Collected data entries =
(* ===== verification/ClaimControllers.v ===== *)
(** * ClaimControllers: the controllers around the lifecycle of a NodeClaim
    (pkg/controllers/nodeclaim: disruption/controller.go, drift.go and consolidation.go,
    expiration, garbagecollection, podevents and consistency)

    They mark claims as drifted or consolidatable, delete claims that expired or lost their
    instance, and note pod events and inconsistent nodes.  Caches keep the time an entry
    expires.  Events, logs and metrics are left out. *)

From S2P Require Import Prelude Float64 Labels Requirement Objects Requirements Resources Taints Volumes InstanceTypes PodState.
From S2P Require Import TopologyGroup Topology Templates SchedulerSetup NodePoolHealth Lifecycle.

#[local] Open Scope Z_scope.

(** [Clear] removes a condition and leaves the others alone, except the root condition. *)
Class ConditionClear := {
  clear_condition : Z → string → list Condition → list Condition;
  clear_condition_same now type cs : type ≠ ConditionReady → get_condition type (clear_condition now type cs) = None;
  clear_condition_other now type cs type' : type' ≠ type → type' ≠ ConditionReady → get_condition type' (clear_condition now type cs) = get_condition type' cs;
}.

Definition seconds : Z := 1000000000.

--

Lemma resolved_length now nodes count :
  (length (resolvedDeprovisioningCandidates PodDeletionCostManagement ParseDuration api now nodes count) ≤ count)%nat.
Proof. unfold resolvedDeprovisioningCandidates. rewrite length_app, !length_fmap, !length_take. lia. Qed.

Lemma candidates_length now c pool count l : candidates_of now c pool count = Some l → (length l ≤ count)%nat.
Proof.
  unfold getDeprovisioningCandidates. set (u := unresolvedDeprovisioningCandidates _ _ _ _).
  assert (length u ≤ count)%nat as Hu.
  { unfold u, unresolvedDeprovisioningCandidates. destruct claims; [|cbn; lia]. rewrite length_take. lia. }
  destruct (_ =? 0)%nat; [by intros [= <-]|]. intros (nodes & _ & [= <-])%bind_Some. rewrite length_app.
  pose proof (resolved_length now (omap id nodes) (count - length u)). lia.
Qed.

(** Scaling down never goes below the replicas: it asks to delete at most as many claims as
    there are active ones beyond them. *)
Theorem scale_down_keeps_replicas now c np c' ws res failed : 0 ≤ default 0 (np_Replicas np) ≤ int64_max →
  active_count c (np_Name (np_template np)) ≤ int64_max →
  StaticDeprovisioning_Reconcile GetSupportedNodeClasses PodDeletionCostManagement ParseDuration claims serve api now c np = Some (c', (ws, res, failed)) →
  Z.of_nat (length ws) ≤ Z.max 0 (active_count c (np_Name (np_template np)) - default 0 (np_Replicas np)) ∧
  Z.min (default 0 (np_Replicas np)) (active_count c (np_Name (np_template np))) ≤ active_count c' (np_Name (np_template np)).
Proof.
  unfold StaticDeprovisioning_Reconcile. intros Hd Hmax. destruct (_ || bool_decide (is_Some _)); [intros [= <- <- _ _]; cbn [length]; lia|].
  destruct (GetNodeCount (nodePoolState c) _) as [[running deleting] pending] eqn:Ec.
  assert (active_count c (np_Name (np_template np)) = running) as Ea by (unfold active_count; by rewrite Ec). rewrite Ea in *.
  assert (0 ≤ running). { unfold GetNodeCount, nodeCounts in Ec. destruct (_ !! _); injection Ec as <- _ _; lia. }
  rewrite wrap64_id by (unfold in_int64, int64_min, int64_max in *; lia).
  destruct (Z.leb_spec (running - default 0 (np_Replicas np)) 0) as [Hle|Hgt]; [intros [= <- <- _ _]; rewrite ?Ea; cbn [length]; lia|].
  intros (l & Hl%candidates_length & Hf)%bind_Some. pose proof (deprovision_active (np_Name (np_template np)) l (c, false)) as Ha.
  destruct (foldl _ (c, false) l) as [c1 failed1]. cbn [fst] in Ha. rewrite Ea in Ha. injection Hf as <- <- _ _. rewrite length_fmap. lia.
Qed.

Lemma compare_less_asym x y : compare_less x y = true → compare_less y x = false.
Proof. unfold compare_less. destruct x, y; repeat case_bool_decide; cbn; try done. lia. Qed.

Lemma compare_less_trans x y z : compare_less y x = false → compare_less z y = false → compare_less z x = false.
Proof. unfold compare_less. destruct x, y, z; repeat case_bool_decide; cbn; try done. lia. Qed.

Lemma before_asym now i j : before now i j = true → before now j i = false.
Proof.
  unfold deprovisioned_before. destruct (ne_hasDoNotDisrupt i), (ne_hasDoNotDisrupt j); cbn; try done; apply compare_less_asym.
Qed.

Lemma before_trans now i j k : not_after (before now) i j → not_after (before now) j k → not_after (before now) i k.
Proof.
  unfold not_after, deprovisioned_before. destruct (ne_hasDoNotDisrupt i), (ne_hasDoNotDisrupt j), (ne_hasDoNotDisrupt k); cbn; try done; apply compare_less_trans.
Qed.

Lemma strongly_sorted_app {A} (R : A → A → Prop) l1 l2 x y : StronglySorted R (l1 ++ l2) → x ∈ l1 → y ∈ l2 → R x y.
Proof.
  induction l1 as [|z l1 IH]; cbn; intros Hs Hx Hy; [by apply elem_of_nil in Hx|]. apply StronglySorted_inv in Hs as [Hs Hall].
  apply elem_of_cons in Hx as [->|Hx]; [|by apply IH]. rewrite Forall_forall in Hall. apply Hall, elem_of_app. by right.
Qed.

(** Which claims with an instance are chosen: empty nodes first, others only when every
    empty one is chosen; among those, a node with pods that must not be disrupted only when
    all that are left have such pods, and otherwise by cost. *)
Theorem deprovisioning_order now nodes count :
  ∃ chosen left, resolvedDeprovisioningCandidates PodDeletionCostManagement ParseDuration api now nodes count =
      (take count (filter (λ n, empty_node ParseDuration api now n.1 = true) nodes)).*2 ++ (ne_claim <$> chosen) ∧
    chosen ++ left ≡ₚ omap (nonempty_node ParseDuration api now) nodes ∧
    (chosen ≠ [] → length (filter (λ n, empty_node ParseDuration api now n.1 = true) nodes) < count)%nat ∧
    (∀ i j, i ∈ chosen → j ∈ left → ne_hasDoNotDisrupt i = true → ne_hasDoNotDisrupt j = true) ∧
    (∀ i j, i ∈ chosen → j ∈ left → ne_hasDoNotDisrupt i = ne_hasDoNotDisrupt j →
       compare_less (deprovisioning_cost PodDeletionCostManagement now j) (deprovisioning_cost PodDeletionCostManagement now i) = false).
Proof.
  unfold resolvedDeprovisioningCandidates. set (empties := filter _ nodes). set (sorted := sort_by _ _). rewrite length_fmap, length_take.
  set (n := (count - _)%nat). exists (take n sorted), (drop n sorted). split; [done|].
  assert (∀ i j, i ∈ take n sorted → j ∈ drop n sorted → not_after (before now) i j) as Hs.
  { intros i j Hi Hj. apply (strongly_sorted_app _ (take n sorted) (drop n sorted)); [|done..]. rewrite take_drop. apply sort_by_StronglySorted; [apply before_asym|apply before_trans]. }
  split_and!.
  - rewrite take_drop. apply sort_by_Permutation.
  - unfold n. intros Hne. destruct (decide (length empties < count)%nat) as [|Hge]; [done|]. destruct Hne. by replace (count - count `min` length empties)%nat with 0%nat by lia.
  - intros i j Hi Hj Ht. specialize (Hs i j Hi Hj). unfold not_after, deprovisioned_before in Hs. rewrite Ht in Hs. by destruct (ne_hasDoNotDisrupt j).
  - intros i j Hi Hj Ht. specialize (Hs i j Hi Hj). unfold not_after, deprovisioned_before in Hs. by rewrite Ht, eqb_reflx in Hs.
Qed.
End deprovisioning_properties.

Directions for this task = Please transcribe exactly the lines above from the line that has "destruct (Z.leb_spec (running" up to and including the line that has "Proof. unfold compare_less. destruct x, y;"; no other line belongs in the answer.

Reply =
  destruct (Z.leb_spec (running - default 0 (np_Replicas np)) 0) as [Hle|Hgt]; [intros [= <- <- _ _]; rewrite ?Ea; cbn [length]; lia|].
  intros (l & Hl%candidates_length & Hf)%bind_Some. pose proof (deprovision_active (np_Name (np_template np)) l (c, false)) as Ha.
  destruct (foldl _ (c, false) l) as [c1 failed1]. cbn [fst] in Ha. rewrite Ea in Ha. injection Hf as <- <- _ _. rewrite length_fmap. lia.
Qed.

Lemma compare_less_asym x y : compare_less x y = true → compare_less y x = false.
Proof. unfold compare_less. destruct x, y; repeat case_bool_decide; cbn; try done. lia. Qed.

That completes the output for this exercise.